*Prompt:* Below are some records. Print exactly the lines between the one holding "congr (_, Return (_, _)); apply/rowP=> i; rewrite !mxE //." and the one holding "by apply/rowP=> i; rewrite !mxE.", inclusive, and nothing else.

◆ ◆ ◆

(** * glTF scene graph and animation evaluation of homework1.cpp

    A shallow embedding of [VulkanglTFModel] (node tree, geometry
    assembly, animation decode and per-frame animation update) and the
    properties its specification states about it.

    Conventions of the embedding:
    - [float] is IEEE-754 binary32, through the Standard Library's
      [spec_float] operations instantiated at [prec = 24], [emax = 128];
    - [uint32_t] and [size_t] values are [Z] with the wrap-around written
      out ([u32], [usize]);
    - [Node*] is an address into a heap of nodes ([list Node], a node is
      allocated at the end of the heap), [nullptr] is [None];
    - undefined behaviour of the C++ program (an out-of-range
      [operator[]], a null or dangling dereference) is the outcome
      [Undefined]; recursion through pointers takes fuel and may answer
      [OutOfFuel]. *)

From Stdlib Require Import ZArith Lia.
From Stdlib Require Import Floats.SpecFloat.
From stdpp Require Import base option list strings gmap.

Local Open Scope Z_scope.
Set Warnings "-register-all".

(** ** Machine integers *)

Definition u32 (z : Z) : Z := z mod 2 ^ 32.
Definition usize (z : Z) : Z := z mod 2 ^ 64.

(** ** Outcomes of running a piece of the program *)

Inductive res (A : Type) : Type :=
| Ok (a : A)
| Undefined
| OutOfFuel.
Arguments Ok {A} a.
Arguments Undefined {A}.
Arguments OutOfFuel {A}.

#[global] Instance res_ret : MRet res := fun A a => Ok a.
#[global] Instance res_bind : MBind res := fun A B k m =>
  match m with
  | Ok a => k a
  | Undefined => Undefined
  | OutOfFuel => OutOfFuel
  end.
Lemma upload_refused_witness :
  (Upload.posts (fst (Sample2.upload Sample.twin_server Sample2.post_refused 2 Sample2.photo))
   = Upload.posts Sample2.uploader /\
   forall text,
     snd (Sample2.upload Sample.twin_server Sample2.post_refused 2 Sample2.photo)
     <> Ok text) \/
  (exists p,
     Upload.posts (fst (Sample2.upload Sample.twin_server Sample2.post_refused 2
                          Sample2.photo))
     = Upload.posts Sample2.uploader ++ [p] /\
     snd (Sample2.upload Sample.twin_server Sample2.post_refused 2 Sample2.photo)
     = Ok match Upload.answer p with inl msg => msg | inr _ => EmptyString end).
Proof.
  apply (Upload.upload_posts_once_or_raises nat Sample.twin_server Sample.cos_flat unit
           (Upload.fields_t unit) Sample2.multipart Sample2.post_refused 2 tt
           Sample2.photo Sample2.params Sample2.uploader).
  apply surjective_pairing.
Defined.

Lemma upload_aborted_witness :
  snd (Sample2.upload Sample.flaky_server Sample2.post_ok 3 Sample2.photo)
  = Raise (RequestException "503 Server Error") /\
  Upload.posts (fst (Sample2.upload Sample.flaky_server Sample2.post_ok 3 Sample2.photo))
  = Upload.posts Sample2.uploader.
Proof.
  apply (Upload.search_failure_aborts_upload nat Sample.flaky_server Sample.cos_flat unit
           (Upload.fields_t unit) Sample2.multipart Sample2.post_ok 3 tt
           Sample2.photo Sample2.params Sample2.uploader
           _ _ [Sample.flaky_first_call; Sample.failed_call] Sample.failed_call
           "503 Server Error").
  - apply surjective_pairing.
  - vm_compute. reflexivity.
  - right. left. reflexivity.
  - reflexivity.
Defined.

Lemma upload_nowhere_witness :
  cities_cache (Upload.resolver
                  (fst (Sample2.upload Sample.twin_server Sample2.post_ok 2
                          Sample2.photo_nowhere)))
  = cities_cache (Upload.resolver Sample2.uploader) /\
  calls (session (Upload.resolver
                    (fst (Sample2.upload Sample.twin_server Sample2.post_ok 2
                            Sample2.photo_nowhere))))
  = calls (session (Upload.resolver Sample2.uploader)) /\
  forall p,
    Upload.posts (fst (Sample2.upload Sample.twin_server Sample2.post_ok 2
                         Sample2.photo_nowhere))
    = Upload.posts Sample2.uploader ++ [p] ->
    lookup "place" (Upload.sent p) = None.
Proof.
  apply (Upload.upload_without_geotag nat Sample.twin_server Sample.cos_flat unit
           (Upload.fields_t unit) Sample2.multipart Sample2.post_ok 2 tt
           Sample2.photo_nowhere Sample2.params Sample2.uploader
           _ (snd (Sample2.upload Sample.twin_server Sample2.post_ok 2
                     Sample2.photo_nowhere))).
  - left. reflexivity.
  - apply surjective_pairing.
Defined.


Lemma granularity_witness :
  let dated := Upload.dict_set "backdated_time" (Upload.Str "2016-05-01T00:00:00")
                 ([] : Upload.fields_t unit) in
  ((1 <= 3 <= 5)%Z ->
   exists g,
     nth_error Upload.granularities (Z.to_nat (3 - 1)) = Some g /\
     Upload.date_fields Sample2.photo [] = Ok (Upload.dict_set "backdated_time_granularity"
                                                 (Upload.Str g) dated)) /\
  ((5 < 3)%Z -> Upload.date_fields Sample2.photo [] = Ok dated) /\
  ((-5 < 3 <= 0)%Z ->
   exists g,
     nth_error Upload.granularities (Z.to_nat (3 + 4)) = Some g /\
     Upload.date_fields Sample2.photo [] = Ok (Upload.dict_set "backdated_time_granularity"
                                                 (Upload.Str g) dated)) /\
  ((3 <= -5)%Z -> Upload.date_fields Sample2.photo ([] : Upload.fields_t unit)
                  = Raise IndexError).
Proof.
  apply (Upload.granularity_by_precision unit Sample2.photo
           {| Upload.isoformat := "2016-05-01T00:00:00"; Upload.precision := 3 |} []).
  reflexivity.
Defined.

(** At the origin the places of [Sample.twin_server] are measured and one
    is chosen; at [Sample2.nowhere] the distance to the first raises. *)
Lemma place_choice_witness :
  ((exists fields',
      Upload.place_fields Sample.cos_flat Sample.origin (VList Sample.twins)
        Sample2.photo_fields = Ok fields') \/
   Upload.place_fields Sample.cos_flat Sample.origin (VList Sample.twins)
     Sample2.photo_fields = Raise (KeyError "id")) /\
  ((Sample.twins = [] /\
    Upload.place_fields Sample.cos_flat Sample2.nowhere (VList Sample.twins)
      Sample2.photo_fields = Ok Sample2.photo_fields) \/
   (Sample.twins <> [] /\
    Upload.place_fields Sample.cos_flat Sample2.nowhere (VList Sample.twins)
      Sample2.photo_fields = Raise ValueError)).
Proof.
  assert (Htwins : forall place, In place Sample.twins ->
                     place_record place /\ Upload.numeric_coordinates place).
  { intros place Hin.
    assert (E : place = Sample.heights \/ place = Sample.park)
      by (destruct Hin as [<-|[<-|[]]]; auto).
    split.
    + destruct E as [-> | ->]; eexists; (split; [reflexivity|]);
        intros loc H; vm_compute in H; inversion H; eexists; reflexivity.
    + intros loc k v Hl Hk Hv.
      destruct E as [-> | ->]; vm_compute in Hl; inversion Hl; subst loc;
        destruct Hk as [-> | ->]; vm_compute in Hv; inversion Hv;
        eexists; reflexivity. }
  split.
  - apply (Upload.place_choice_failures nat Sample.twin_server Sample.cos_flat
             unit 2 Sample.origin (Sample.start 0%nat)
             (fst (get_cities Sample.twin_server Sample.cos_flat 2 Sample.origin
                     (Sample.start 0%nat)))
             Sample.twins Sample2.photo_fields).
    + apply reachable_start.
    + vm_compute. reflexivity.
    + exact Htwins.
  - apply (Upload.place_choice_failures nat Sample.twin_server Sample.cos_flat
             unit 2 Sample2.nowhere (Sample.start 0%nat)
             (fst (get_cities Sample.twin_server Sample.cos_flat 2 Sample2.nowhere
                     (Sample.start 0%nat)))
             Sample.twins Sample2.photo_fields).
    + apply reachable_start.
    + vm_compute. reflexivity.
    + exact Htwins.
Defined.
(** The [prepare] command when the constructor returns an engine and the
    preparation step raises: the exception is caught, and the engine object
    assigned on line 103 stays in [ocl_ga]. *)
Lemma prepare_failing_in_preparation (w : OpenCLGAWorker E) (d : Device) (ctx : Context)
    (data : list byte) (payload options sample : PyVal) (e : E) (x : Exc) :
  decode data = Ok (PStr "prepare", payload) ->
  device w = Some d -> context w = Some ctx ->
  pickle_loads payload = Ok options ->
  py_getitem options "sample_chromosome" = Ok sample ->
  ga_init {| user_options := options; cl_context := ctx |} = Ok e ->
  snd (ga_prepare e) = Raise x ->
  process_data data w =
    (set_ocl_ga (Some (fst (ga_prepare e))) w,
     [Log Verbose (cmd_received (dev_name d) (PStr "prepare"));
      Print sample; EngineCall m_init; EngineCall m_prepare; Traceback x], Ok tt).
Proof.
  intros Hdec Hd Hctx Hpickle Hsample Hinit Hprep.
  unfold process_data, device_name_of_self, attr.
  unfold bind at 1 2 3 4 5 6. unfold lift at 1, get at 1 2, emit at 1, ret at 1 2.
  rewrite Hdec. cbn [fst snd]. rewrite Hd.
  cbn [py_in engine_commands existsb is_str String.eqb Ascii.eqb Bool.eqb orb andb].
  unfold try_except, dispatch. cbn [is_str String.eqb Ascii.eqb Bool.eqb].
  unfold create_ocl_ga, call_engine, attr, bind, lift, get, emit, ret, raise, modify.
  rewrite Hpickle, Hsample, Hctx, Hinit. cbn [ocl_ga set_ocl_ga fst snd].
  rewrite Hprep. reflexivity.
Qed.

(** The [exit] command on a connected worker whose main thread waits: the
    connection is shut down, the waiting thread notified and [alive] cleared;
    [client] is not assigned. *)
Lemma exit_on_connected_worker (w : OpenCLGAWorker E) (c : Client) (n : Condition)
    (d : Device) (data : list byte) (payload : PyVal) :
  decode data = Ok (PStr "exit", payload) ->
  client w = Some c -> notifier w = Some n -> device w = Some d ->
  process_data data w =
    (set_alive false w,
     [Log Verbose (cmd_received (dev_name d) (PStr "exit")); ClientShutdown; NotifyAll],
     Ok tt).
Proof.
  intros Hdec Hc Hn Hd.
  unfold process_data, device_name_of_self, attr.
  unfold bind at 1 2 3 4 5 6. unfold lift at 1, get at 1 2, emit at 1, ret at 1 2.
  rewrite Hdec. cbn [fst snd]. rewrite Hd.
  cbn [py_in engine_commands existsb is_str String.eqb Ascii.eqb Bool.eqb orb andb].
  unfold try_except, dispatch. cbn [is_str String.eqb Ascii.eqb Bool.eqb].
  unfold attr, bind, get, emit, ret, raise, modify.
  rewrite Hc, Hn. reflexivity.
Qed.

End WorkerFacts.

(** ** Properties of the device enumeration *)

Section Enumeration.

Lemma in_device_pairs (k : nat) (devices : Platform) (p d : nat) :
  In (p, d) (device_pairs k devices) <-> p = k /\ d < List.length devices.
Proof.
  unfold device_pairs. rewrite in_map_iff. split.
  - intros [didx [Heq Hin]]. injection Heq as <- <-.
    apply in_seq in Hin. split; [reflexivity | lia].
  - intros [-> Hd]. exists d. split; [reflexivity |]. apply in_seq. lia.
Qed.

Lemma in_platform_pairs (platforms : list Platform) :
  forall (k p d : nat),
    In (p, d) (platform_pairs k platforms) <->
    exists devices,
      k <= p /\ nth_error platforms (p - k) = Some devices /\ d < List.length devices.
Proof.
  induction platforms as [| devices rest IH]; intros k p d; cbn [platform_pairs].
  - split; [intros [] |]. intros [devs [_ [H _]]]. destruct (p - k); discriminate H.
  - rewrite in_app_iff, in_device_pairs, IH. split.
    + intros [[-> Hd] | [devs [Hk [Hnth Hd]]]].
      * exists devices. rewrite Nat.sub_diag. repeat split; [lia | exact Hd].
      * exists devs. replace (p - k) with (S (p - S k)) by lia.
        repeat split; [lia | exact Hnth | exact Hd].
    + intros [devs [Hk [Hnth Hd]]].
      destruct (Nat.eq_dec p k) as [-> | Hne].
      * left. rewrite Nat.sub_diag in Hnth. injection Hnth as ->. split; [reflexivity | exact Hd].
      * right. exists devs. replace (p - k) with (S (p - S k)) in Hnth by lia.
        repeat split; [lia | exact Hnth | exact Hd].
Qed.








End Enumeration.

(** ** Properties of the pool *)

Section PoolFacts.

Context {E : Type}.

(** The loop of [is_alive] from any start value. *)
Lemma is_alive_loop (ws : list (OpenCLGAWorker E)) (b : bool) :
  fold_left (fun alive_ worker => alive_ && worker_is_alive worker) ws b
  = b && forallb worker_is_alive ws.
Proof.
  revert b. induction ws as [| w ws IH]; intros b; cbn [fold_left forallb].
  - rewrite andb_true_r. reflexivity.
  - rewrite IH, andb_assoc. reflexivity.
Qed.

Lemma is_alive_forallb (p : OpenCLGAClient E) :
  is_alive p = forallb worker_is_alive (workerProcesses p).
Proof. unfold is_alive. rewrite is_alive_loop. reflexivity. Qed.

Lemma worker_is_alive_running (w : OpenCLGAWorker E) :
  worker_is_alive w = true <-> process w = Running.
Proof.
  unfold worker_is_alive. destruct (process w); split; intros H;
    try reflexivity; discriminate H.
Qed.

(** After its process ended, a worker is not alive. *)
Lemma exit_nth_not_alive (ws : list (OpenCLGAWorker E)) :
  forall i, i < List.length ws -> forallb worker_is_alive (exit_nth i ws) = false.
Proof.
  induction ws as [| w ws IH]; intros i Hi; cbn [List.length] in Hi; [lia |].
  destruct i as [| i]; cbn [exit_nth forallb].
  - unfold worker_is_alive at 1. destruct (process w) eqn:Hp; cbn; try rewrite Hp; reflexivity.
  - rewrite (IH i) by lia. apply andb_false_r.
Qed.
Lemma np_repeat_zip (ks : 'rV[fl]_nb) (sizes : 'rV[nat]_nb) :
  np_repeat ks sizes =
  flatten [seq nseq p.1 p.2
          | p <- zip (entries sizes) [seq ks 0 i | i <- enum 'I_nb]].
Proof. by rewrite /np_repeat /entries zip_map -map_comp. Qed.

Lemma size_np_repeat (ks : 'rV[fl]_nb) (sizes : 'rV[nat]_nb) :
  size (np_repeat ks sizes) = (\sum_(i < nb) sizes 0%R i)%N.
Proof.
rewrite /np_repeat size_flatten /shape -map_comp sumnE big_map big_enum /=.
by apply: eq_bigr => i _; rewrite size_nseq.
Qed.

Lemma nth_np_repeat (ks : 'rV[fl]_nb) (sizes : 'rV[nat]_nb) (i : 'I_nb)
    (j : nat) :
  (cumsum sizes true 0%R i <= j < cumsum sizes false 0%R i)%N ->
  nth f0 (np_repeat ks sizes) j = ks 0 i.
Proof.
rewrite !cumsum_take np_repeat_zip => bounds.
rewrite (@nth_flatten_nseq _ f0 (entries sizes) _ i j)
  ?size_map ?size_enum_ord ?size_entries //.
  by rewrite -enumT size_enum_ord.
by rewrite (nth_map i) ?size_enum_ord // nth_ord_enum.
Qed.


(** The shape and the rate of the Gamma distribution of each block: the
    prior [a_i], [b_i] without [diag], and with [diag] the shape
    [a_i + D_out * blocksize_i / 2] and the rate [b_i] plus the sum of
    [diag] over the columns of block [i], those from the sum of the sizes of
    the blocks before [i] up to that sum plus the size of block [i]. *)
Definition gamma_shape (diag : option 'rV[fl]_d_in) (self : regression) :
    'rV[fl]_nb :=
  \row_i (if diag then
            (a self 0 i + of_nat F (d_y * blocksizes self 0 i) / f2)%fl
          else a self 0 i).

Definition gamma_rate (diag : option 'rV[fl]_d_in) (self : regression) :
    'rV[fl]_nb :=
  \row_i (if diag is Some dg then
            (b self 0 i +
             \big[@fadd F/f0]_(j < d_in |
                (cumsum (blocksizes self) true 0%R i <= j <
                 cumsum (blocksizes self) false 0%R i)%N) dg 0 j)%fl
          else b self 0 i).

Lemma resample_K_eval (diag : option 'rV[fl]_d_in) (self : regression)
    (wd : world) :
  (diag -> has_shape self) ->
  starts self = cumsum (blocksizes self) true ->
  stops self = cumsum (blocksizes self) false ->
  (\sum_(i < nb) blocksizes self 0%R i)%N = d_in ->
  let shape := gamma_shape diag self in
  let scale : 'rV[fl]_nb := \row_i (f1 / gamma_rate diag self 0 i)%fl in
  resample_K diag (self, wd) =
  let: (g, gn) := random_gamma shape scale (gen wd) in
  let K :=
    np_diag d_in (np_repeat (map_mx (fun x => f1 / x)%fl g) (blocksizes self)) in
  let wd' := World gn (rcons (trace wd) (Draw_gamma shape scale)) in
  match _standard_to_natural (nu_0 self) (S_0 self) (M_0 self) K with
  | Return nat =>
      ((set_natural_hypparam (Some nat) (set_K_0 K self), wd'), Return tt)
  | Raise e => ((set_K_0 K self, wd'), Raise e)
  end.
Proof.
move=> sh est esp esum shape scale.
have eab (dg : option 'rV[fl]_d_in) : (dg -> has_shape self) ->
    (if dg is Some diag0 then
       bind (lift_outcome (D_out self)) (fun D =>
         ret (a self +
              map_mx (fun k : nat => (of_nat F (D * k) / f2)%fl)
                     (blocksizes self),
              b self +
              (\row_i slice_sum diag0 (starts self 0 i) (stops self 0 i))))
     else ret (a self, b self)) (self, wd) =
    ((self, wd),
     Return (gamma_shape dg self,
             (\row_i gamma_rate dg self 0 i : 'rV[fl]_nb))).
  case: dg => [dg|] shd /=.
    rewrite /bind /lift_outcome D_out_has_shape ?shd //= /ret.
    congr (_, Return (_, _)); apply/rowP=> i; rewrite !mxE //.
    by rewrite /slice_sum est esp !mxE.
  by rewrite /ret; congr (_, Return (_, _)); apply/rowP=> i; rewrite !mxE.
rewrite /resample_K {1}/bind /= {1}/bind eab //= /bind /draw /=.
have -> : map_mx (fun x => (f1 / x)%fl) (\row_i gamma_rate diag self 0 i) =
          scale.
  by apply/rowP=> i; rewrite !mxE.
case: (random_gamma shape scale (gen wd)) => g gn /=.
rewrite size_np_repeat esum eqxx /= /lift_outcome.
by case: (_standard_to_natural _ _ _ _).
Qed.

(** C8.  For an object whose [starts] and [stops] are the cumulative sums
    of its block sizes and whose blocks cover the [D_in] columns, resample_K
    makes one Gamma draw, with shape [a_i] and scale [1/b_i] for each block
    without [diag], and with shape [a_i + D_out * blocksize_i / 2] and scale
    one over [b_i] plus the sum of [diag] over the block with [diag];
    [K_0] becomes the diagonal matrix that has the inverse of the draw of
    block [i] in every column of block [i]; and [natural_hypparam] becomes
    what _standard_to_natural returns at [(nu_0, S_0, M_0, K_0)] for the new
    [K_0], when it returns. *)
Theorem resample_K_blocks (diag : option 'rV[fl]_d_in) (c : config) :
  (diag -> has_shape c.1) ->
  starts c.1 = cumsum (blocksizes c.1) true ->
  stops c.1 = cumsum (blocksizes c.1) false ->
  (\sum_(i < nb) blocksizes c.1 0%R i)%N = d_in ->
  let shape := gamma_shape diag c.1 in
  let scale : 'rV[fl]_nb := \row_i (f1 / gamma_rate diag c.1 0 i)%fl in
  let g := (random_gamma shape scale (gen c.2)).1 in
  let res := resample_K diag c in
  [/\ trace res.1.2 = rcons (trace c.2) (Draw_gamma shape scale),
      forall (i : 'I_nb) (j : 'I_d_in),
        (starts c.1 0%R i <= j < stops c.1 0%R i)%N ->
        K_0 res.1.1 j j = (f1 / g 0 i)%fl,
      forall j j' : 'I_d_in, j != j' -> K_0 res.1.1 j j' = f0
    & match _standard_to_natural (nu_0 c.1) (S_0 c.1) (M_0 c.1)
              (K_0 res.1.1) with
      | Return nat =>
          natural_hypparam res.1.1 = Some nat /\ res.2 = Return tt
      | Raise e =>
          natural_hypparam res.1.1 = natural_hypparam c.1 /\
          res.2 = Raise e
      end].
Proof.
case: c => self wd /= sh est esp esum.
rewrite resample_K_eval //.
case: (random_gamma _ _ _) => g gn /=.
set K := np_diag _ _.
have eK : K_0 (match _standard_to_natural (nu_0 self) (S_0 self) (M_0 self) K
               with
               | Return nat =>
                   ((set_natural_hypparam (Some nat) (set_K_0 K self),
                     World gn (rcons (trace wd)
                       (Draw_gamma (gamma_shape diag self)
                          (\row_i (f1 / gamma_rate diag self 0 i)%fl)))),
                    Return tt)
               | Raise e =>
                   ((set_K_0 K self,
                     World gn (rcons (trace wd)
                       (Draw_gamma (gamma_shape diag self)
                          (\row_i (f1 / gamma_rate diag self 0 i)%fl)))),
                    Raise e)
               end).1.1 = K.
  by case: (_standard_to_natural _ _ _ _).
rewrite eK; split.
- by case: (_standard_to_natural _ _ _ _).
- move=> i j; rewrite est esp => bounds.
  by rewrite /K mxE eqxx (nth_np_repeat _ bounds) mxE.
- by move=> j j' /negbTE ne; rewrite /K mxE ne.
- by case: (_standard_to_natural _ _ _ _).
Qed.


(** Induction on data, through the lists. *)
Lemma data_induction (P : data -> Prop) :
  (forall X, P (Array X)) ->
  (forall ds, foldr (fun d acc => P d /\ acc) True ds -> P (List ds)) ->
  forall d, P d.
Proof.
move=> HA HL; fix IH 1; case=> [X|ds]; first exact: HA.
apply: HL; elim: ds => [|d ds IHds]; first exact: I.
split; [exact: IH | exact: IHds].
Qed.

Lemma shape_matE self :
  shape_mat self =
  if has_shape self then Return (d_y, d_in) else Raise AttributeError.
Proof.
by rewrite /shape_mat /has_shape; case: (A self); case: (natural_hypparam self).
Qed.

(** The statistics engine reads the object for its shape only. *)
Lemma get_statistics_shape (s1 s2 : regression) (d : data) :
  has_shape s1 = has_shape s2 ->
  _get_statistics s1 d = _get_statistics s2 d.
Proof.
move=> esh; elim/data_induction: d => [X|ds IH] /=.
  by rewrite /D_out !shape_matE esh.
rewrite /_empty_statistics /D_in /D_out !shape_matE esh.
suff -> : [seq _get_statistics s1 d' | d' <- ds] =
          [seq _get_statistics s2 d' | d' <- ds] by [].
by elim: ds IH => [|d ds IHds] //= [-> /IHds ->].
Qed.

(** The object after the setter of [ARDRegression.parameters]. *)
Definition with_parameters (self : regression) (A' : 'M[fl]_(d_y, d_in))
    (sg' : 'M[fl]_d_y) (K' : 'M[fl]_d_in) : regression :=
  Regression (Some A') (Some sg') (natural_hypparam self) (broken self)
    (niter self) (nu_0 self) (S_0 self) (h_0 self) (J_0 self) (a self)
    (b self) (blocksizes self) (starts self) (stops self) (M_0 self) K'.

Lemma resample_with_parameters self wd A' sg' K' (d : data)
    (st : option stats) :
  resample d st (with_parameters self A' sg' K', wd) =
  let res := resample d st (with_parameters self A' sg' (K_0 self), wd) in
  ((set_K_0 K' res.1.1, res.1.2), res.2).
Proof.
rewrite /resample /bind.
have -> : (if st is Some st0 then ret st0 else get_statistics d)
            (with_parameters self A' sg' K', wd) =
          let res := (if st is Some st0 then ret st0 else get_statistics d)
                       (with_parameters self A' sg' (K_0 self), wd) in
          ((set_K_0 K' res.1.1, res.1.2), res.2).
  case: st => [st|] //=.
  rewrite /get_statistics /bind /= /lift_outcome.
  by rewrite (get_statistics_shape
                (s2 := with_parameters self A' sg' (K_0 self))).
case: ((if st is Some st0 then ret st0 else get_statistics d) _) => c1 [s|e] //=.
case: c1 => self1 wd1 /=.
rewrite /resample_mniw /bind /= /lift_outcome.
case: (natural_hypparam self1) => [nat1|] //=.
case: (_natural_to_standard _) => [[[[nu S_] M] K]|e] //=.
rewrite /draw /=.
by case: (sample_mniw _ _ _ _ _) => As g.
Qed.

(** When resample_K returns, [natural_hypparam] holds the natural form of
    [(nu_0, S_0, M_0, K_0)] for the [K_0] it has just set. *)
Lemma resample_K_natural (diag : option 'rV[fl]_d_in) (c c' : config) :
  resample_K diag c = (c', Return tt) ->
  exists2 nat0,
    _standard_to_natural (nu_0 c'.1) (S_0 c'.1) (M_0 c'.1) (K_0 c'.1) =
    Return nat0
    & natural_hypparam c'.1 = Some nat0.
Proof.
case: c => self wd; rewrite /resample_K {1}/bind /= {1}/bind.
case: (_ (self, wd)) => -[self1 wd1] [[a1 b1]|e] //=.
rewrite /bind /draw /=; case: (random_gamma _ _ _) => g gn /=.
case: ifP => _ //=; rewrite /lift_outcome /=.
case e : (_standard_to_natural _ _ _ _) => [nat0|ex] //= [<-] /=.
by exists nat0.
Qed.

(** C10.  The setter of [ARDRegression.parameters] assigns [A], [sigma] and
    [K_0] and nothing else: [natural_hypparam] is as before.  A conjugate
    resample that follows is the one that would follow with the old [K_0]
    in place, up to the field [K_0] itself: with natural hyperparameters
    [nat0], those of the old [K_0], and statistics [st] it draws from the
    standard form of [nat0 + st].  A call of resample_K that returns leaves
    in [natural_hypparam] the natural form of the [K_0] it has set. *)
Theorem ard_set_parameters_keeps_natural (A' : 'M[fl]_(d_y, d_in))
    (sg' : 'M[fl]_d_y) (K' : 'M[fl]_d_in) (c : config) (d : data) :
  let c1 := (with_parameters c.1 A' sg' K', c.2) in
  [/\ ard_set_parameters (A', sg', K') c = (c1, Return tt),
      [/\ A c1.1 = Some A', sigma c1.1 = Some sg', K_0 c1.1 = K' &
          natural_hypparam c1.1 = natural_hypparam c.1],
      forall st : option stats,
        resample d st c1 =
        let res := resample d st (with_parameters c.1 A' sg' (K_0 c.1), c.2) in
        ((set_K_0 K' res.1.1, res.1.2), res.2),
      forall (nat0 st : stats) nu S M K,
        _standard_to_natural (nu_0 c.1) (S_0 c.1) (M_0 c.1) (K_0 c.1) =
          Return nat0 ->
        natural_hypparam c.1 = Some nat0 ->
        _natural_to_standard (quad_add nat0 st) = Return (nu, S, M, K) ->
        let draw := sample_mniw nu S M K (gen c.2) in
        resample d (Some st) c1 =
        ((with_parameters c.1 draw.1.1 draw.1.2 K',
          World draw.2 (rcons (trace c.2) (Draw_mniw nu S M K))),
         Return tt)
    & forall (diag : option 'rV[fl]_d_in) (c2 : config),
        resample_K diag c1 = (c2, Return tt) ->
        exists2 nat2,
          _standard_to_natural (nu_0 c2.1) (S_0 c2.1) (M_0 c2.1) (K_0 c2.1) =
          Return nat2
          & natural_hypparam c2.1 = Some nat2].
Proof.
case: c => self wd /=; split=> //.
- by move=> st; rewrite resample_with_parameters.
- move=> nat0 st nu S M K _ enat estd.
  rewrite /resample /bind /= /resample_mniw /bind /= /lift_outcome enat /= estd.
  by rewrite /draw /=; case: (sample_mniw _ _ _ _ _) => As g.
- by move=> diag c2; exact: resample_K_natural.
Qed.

◆ ◆ ◆

*Answer section:*
    congr (_, Return (_, _)); apply/rowP=> i; rewrite !mxE //.
    by rewrite /slice_sum est esp !mxE.
  by rewrite /ret; congr (_, Return (_, _)); apply/rowP=> i; rewrite !mxE.
rewrite /resample_K {1}/bind /= {1}/bind eab //= /bind /draw /=.
have -> : map_mx (fun x => (f1 / x)%fl) (\row_i gamma_rate diag self 0 i) =
          scale.
  by apply/rowP=> i; rewrite !mxE.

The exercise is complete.